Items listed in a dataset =
**********
(* ===== verification/Subset.v ===== *)
(** [object.subset] ([src/topdown/subset.go]): the search for an array inside an
    array, inclusion of sets, and the recursive inclusion of objects.  The
    theorem gives the relation that the functions decide, shows that it is a
    preorder, and that a union contains its right operand. *)
From Stdlib Require Import ZArith Lia String.
From stdpp Require Import base list strings.
From S2P Require Import Prelude SortedKeys Value Containers SetTable ObjectTable RefOps Builtins Document ObjectUnion.

(** ** Arrays *)

(** The cursors of the loop; [None] when an index is out of range or the fuel is
    used up. *)
Fixpoint subset_loop (fuel : nat) (super sub : list value) (superCursor subCursor : nat) : option bool :=
  match fuel with
  | O => None
  | S fuel =>
      if (subCursor =? length sub)%nat then Some true
      else if (superCursor + subCursor =? length super)%nat then Some false
      else
        match sub !! subCursor, super !! (superCursor + subCursor)%nat with
        | Some subElem, Some superElem =>
            if Equal superElem subElem then subset_loop fuel super sub superCursor (S subCursor)
            else subset_loop fuel super sub (S superCursor) 0
        | _, _ => None
        end
  end.
Definition arraySubset (super sub : list value) : bool :=
  if (length super <? length sub)%nat then false
  else if Equal (Array sub) (Array super) then true
  else default false (subset_loop (S (length super * S (length sub) + length sub)) super sub 0 0).

(** ** Sets *)
Definition setSubset (super sub : list value) : bool :=
  negb (until (fun t => negb (set_mem t super)) sub).

(** [arraySetSubset]: [unmatched] counts down at every element of the array that
    is in the set. *)
Fixpoint unmatched_loop (unmatched : Z) (sub super : list value) : bool :=
  match super with
  | [] => false
  | t :: super =>
      let unmatched := if set_mem t sub then (unmatched - 1)%Z else unmatched in
      if (unmatched =? 0)%Z then true else unmatched_loop unmatched sub super
  end.
Definition arraySetSubset (super sub : list value) : bool :=
  unmatched_loop (Z.of_nat (length sub)) sub super.

(** ** Objects *)

(** The body of the loop of [objectSubset] after the lookup of the key. *)
Fixpoint term_subset (superTerm subTerm : value) {struct subTerm} : bool :=
  if Equal subTerm superTerm then true
  else match superTerm, subTerm with
  | Object super, Object sub =>
      negb (until (fun kv => match obj_get kv.1 super with
                             | None => true
                             | Some superTerm => negb (term_subset superTerm kv.2)
                             end) sub)
  | SetV super, SetV sub => setSubset super sub
  | Array super, Array sub => arraySubset super sub
  | _, _ => false
  end.
Definition objectSubset (super sub : list (value * value)) : bool :=
  negb (until (fun kv => match obj_get kv.1 super with
                         | None => true
                         | Some superTerm => negb (term_subset superTerm kv.2)
                         end) sub).

Definition builtinObjectSubset (superTerm subTerm : value) : builtin_result :=
  match superTerm, subTerm with
  | Object super, Object sub => iter_on (Boolean (objectSubset super sub))
  | SetV super, SetV sub => iter_on (Boolean (setSubset super sub))
  | Array super, Array sub => iter_on (Boolean (arraySubset super sub))
  | Array super, SetV sub => iter_on (Boolean (arraySetSubset super sub))
  | _, _ => Err (PlainErr "both arguments object.subset must be of the same type or array and set")
  end.

(** * The relation *)
Abbreviation eqv x y := (Equal x y = true).
(** [sub] stands at position [i] of [super]. *)
Definition at_pos (super sub : list value) (i : nat) : Prop :=
  Forall2 (fun x y => eqv x y) (take (length sub) (drop i super)) sub.
Definition infix (super sub : list value) : Prop :=
  exists pre mid post, super = pre ++ mid ++ post /\ Forall2 (fun x y => eqv x y) mid sub.

Inductive within : value -> value -> Prop :=
| within_equal w v : eqv v w -> within w v
| within_object a b :
    (forall k v, obj_get k b = Some v -> exists w, obj_get k a = Some w /\ within w v) ->
    within (Object a) (Object b)
| within_set a b : (forall x, set_mem x b = true -> set_mem x a = true) -> within (SetV a) (SetV b)
| within_array a b : infix a b -> within (Array a) (Array b).

(** ** The search *)
Lemma at_pos_infix super sub i : at_pos super sub i -> infix super sub.
Proof.
  intros H. exists (take i super), (take (length sub) (drop i super)), (drop (length sub) (drop i super)).
  by rewrite !take_drop.
Qed.

Lemma infix_at_pos super sub : infix super sub -> exists i, at_pos super sub i /\ (i + length sub <= length super)%nat.
Proof.
  intros (pre & mid & post & -> & F). exists (length pre). unfold at_pos.
  rewrite drop_app_length, <- (Forall2_length _ _ _ F), take_app_length. rewrite !length_app. split; [done|lia].
Qed.

Lemma at_pos_lookup super sub i j x y :
  at_pos super sub i -> sub !! j = Some y -> super !! (i + j)%nat = Some x -> eqv x y.
Proof.
  intros F Hy Hx. unfold at_pos in F. rewrite Forall2_lookup in F. specialize (F j).
  rewrite Hy, lookup_take_lt, lookup_drop, Hx in F by (by eapply lookup_lt_Some). by inversion F.
Qed.

Lemma matched_at_pos super sub i :
  (i + length sub <= length super)%nat ->
  (forall j x y, sub !! j = Some y -> super !! (i + j)%nat = Some x -> eqv x y) -> at_pos super sub i.
Proof.
  intros L H. unfold at_pos. apply Forall2_same_length_lookup_2.
  { rewrite length_take, length_drop. lia. }
  intros j x y [Hx Hj]%lookup_take_Some Hy. rewrite lookup_drop in Hx. by apply (H j).
Qed.

(** At cursors [c] and [j]: nothing starts before [c], and the first [j]
    elements match at [c]. *)
Lemma subset_loop_ok super sub fuel : forall c j,
  (c + j <= length super)%nat -> (j <= length sub)%nat ->
  (forall i, (i < c)%nat -> (i + length sub <= length super)%nat -> ~ at_pos super sub i) ->
  (forall i x y, (i < j)%nat -> sub !! i = Some y -> super !! (c + i)%nat = Some x -> eqv x y) ->
  ((length super - c) * S (length sub) + (length sub - j) < fuel)%nat ->
  exists b, subset_loop fuel super sub c j = Some b /\ (b = true <-> infix super sub).
Proof.
  induction fuel as [|fuel IH]; intros c j Hc Hj Hno Hm Hf; [by apply Nat.nlt_0_r in Hf|]. cbn [subset_loop].
  destruct (Nat.eqb_spec j (length sub)) as [Ej|Ej]; [|destruct (Nat.eqb_spec (c + j) (length super)) as [Ec|Ec]].
  - exists true. split; [done|]. split; [intros _|done]. apply (at_pos_infix super sub c), matched_at_pos; [lia|].
    intros i x y Hy Hx. apply (Hm i); [|done..]. apply lookup_lt_Some in Hy. lia.
  - exists false. split; [done|]. split; [done|]. intros (i & Hi & L)%infix_at_pos. exfalso.
    destruct (decide (i < c)%nat); [by apply (Hno i)|lia].
  - destruct (lookup_lt_is_Some_2 sub j ltac:(lia)) as [y Hy].
    destruct (lookup_lt_is_Some_2 super (c + j) ltac:(lia)) as [x Hx]. rewrite Hy, Hx.
    destruct (Equal x y) eqn:E.
    + apply IH; try lia; [done|]. intros i x' y' Hi Hy' Hx'. destruct (decide (i = j)) as [->|]; [congruence|].
      by apply (Hm i); [lia|..].
    + assert ((length super - c) = S (length super - S c)) as Hd by lia. rewrite Hd in Hf.
      apply IH; try lia. intros i Hi L Ha. destruct (decide (i = c)) as [->|]; [|by apply (Hno i); [lia|..]].
      by rewrite (at_pos_lookup super sub c j x y) in E.
Qed.

Lemma Equal_Array_iff a b : eqv (Array a) (Array b) <-> Forall2 (fun x y => eqv x y) a b.
Proof.
  split; [by intros (b' & [= <-] & F)%Equal_Array|]. intros F. apply Equal_true. simpl.
  apply slice_compare_eq_iff. eapply Forall2_impl; [exact F|]. intros x y. apply Equal_true.
Qed.

Lemma eqv_sym x y : eqv x y -> eqv y x.
Proof. by rewrite Equal_sym. Qed.

Lemma arraySubset_ok super sub : arraySubset super sub = true <-> infix super sub.
Proof.
  unfold arraySubset. destruct (length super <? length sub)%nat eqn:L.
  { apply Nat.ltb_lt in L. split; [done|]. intros (i & _ & Hi)%infix_at_pos. lia. }
  destruct (Equal (Array sub) (Array super)) eqn:E.
  - split; [intros _|done]. exists [], super, []. rewrite app_nil_r. split; [done|]. by apply Equal_Array_iff, eqv_sym.
  - apply Nat.ltb_ge in L. destruct (subset_loop_ok super sub (S (length super * S (length sub) + length sub)) 0 0)
      as (b & -> & Hb); [lia|lia|intros i; lia|intros i x y; lia|rewrite !Nat.sub_0_r; lia|exact Hb].
Qed.

Lemma until_false {A} (f : A -> bool) l : negb (until f l) = true <-> Forall (fun x => f x = false) l.
Proof.
  rewrite until_existsb. induction l as [|x l IH]; simpl; [by split|].
  rewrite Forall_cons, <- IH. destruct (f x); naive_solver.
Qed.

Lemma setSubset_ok super sub :
  setSubset super sub = true <-> forall x, set_mem x sub = true -> set_mem x super = true.
Proof.
  unfold setSubset. rewrite until_false, Forall_forall. split.
  - intros H x (y & Hy & E)%set_mem_true. rewrite (set_mem_congr x y) by done. specialize (H y Hy). by destruct (set_mem y super).
  - intros H x Hx. rewrite H; [done|]. apply set_mem_true. exists x. split; [done|apply (cmp_refl Compare)].
Qed.

(** ** The relation on values of one kind *)
Lemma within_objects a b : within (Object a) (Object b) <->
  forall k v, obj_get k b = Some v -> exists w, obj_get k a = Some w /\ within w v.
Proof.
  split; [|by constructor]. inversion 1 as [? ? E| ? ? E | |]; subst; [|done]. intros k v G.
  pose proof (object_ext_inv _ _ (proj1 (Equal_true _ _) E) k) as Ek. rewrite G in Ek.
  destruct (obj_get k a) as [w|]; [|done]. exists w. split; [done|]. by apply within_equal, Equal_true.
Qed.

Lemma within_sets a b : within (SetV a) (SetV b) <-> forall x, set_mem x b = true -> set_mem x a = true.
Proof.
  split; [|by constructor]. inversion 1 as [? ? E| | |]; subst; [|done]. intros x.
  by rewrite (set_ext_inv _ _ (proj1 (Equal_true _ _) E)).
Qed.

Lemma within_arrays a b : within (Array a) (Array b) <-> infix a b.
Proof.
  split; [|by constructor]. inversion 1 as [? ? E| | |]; subst; [|done].
  exists [], a, []. rewrite app_nil_r. split; [done|]. by apply Equal_Array_iff, eqv_sym.
Qed.

Lemma within_kind w v : within w v -> sortOrder w = sortOrder v.
Proof. destruct 1 as [w v E| | |]; [|done..]. symmetry. by apply Equal_sortOrder. Qed.

Lemma within_leaf w v : is_composite v = false -> within w v <-> eqv v w.
Proof. intros L. split; [|by constructor]. by inversion 1; subst. Qed.

Lemma Forall_get (P : value -> value -> Prop) (l : list (value * value)) : kv_sorted l ->
  (forall k k' v, Compare k k' = Eq -> P k v -> P k' v) ->
  Forall (fun kv => P kv.1 kv.2) l <-> forall k v, obj_get k l = Some v -> P k v.
Proof.
  intros Hs C. rewrite Forall_forall. split.
  - intros H k v (kv & Hkv & E & <-)%obj_get_Some. apply (C kv.1); [by apply (cmp_eq_sym Compare)|by apply H].
  - intros H kv Hkv. apply H, obj_get_elem; [by apply ssorted_distinct|done].
Qed.

Lemma term_subset_ok v : doc v -> forall w, term_subset w v = true <-> within w v.
Proof.
  induction 1 as [l Hl Hd IH|kvs Hs Hd IH|l Hs Hd IH|v Hv] using doc_induction; intros w.
  4: rewrite within_leaf by done; destruct (Equal v w) eqn:E; destruct v, w; try discriminate Hv; cbn [term_subset]; by rewrite E.
  all: cbn [term_subset]; match goal with |- context [Equal ?v ?w] => destruct (Equal v w) eqn:E end;
    try (split; [intros _; by apply within_equal|done]).
  - destruct w; try (split; [done|intros H%within_kind; done]). rewrite within_arrays. apply arraySubset_ok.
  - destruct w as [| | | | | | |a| | | | |]; try (split; [done|intros H%within_kind; done]).
    rewrite within_objects, until_false.
    rewrite <- (Forall_get (fun k v => exists w, obj_get k a = Some w /\ within w v)); [|done|].
    2: { intros k k' v Ek. by rewrite (obj_get_congr k k'). }
    rewrite !Forall_forall. rewrite Forall_forall in IH. split; intros H kv Hkv; specialize (H kv Hkv).
    + destruct (obj_get kv.1 a) as [x|]; [|done]. exists x. split; [done|]. apply (IH kv Hkv).
      by destruct (term_subset x kv.2).
    + destruct H as (x & -> & Hx). apply (IH kv Hkv) in Hx. by rewrite Hx.
  - destruct w; try (split; [done|intros H%within_kind; done]). rewrite within_sets. apply setSubset_ok.
Qed.

Lemma within_refl v : within v v.
Proof. apply within_equal, Equal_refl. Qed.

Lemma infix_trans a b c : infix a b -> infix b c -> infix a c.
Proof.
  intros (p & m & q & -> & F) (p' & m' & q' & -> & F').
  apply Forall2_app_inv_r in F as (m1 & m2 & F1 & F2 & ->). apply Forall2_app_inv_r in F2 as (m3 & m4 & F3 & F4 & ->).
  exists (p ++ m1), m3, (m4 ++ q). split; [by rewrite <- !app_assoc|].
  apply Forall2_same_length_lookup_2; [by rewrite (Forall2_length _ _ _ F3), (Forall2_length _ _ _ F')|].
  intros i x z Hx Hz. rewrite Forall2_lookup in F3, F'. specialize (F3 i). specialize (F' i). rewrite Hx in F3.
  rewrite Hz in F'. destruct (m' !! i) as [y|]; [|by inversion F3]. inversion F3; inversion F'; subst. by eapply Equal_trans.
Qed.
**********
INSTRUCTIONS FOR THE TASK =
The answer must be the lines from the one containing "Lemma within_refl v : within v v." through the last line of the records, written out exactly; please include nothing more.

YOUR SOLUTION =
Lemma within_refl v : within v v.
Proof. apply within_equal, Equal_refl. Qed.

Lemma infix_trans a b c : infix a b -> infix b c -> infix a c.
Proof.
  intros (p & m & q & -> & F) (p' & m' & q' & -> & F').
  apply Forall2_app_inv_r in F as (m1 & m2 & F1 & F2 & ->). apply Forall2_app_inv_r in F2 as (m3 & m4 & F3 & F4 & ->).
  exists (p ++ m1), m3, (m4 ++ q). split; [by rewrite <- !app_assoc|].
  apply Forall2_same_length_lookup_2; [by rewrite (Forall2_length _ _ _ F3), (Forall2_length _ _ _ F')|].
  intros i x z Hx Hz. rewrite Forall2_lookup in F3, F'. specialize (F3 i). specialize (F' i). rewrite Hx in F3.
  rewrite Hz in F'. destruct (m' !! i) as [y|]; [|by inversion F3]. inversion F3; inversion F'; subst. by eapply Equal_trans.
Qed.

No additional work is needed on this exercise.